What the exercise asks: When the string "forall" occurs in a line of the records, show that line.

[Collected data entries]
________
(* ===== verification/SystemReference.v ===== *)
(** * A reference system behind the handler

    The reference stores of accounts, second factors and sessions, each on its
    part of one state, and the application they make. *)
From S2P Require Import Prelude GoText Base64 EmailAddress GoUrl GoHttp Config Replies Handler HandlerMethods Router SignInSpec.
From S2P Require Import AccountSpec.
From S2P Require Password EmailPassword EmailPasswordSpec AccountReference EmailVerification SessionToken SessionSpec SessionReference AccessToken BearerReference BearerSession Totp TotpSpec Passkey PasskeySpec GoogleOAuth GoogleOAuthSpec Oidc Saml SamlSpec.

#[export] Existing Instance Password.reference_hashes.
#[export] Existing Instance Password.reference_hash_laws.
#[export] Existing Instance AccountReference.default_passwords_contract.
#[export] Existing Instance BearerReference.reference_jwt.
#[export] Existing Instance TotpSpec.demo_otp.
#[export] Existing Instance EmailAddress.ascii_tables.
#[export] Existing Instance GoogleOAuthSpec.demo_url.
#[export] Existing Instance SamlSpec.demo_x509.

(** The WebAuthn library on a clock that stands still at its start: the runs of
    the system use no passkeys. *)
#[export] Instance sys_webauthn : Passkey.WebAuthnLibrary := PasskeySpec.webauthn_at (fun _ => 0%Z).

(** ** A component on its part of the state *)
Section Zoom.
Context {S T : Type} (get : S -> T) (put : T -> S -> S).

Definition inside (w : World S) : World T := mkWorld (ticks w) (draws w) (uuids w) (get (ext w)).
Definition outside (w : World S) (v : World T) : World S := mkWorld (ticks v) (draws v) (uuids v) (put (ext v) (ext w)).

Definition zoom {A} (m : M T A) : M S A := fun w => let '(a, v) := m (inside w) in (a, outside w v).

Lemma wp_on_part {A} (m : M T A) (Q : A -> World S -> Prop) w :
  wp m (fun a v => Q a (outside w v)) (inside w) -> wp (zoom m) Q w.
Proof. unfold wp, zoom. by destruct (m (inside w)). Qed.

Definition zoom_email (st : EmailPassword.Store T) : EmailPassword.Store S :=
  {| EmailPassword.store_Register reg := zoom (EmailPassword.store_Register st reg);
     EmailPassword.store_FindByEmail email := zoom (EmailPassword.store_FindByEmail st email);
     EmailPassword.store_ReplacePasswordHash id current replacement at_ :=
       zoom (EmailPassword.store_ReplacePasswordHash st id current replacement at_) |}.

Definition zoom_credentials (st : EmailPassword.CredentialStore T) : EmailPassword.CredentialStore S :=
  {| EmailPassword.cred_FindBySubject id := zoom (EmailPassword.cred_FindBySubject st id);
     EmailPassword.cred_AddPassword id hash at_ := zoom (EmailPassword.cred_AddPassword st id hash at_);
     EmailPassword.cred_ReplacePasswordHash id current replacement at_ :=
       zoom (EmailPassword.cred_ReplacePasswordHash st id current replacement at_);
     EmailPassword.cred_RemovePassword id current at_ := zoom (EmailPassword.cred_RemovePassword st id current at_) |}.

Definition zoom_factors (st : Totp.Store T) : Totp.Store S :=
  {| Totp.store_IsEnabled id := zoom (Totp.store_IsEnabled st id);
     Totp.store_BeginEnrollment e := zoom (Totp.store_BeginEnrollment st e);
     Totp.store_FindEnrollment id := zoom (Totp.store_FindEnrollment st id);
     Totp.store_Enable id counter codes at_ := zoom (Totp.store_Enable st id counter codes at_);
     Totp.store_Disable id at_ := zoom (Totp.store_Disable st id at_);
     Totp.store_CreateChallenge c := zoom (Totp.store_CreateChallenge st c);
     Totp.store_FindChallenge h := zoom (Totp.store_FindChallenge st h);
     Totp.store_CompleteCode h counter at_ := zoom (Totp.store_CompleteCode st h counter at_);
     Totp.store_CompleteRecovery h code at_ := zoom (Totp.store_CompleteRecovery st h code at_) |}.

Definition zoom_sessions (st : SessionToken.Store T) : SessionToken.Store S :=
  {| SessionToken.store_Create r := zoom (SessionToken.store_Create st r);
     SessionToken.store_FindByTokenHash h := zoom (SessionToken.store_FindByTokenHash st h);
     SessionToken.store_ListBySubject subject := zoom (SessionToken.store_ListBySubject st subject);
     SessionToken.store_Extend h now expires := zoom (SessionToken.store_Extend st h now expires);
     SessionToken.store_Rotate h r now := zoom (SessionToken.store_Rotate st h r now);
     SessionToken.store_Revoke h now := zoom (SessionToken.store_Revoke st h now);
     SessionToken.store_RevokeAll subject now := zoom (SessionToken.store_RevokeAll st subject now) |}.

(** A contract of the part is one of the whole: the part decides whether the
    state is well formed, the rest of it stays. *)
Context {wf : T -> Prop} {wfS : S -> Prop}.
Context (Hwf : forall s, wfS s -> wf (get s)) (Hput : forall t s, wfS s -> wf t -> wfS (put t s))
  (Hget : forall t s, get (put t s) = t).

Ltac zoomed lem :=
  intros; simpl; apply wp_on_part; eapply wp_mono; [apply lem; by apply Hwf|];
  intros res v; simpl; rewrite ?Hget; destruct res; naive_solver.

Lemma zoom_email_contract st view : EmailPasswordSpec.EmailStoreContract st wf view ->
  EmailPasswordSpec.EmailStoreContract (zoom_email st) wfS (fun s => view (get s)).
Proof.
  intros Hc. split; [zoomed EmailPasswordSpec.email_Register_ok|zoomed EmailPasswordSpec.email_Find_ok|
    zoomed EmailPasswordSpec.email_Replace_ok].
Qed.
________
Reply:
Context (Hwf : forall s, wfS s -> wf (get s)) (Hput : forall t s, wfS s -> wf t -> wfS (put t s))
  (Hget : forall t s, get (put t s) = t).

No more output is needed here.